+++ The records +++
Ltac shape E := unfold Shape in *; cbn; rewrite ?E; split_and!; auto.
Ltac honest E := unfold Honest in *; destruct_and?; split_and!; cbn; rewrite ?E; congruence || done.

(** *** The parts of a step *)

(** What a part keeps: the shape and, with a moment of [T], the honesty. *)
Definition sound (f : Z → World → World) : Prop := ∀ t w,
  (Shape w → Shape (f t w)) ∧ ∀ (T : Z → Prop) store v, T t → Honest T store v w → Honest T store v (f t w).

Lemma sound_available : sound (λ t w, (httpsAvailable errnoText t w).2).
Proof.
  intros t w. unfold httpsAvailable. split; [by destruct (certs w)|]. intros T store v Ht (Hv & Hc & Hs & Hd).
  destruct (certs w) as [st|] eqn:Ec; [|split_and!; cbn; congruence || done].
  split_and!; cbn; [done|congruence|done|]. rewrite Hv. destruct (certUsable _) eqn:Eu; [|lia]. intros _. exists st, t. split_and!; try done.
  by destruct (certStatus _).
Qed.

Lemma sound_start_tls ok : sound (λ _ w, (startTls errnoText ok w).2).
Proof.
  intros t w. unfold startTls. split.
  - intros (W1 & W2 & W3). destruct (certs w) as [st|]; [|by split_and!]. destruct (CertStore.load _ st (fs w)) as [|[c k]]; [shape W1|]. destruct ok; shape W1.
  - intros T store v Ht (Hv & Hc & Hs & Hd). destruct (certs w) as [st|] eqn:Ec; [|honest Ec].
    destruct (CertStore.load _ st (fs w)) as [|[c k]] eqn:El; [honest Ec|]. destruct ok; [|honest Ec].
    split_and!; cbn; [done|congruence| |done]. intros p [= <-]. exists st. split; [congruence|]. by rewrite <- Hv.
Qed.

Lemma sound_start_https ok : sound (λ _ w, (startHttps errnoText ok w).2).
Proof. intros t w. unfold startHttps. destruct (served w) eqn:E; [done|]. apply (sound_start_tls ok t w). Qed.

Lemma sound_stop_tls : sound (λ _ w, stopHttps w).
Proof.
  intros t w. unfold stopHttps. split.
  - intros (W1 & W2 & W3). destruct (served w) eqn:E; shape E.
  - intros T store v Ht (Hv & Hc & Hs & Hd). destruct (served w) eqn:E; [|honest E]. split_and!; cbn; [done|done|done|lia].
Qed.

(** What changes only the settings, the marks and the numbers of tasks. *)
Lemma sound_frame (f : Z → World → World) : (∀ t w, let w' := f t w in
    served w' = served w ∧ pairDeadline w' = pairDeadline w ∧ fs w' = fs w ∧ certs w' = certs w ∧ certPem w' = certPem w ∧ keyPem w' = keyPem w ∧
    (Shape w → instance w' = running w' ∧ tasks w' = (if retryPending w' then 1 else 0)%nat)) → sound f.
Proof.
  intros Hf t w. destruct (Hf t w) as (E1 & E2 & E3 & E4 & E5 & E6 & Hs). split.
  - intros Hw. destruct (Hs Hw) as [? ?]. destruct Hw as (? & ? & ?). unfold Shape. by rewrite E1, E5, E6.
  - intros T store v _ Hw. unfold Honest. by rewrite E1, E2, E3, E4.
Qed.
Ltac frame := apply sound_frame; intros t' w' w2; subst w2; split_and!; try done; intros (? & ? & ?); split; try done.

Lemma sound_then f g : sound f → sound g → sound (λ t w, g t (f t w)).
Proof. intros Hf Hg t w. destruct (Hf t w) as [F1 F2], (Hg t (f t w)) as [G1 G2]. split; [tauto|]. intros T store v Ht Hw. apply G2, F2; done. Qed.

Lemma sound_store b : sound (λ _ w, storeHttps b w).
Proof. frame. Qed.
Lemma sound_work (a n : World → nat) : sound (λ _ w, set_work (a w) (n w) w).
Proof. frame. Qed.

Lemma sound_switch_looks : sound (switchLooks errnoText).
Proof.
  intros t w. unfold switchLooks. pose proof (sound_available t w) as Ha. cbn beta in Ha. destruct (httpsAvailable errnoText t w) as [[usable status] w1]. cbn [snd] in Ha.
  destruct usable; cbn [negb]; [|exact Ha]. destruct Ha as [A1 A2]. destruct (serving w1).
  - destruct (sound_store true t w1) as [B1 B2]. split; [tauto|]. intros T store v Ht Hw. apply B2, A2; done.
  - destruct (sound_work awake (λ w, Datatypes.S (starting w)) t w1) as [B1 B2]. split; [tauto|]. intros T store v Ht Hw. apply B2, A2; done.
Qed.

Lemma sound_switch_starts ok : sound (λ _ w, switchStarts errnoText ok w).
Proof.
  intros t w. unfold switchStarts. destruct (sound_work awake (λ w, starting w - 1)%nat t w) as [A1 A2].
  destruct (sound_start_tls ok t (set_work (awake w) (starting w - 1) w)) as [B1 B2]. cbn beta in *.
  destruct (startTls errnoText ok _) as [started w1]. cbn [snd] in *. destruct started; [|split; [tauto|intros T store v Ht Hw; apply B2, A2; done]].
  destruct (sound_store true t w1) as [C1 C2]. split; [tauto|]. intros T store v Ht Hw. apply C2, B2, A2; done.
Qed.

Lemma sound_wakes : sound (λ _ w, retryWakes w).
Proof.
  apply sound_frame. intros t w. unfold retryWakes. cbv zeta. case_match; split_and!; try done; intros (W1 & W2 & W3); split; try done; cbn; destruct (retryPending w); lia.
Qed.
+++
**Task requirements**
Reproduce verbatim the lines above, from the line with "- intros T store v _" through the line with "destruct (sound_start_tls ok".

**Response to this task**
  - intros T store v _ Hw. unfold Honest. by rewrite E1, E2, E3, E4.
Qed.
Ltac frame := apply sound_frame; intros t' w' w2; subst w2; split_and!; try done; intros (? & ? & ?); split; try done.

Lemma sound_then f g : sound f → sound g → sound (λ t w, g t (f t w)).
Proof. intros Hf Hg t w. destruct (Hf t w) as [F1 F2], (Hg t (f t w)) as [G1 G2]. split; [tauto|]. intros T store v Ht Hw. apply G2, F2; done. Qed.

Lemma sound_store b : sound (λ _ w, storeHttps b w).
Proof. frame. Qed.
Lemma sound_work (a n : World → nat) : sound (λ _ w, set_work (a w) (n w) w).
Proof. frame. Qed.

Lemma sound_switch_looks : sound (switchLooks errnoText).
Proof.
  intros t w. unfold switchLooks. pose proof (sound_available t w) as Ha. cbn beta in Ha. destruct (httpsAvailable errnoText t w) as [[usable status] w1]. cbn [snd] in Ha.
  destruct usable; cbn [negb]; [|exact Ha]. destruct Ha as [A1 A2]. destruct (serving w1).
  - destruct (sound_store true t w1) as [B1 B2]. split; [tauto|]. intros T store v Ht Hw. apply B2, A2; done.
  - destruct (sound_work awake (λ w, Datatypes.S (starting w)) t w1) as [B1 B2]. split; [tauto|]. intros T store v Ht Hw. apply B2, A2; done.
Qed.

Lemma sound_switch_starts ok : sound (λ _ w, switchStarts errnoText ok w).
Proof.
  intros t w. unfold switchStarts. destruct (sound_work awake (λ w, starting w - 1)%nat t w) as [A1 A2].
  destruct (sound_start_tls ok t (set_work (awake w) (starting w - 1) w)) as [B1 B2]. cbn beta in *.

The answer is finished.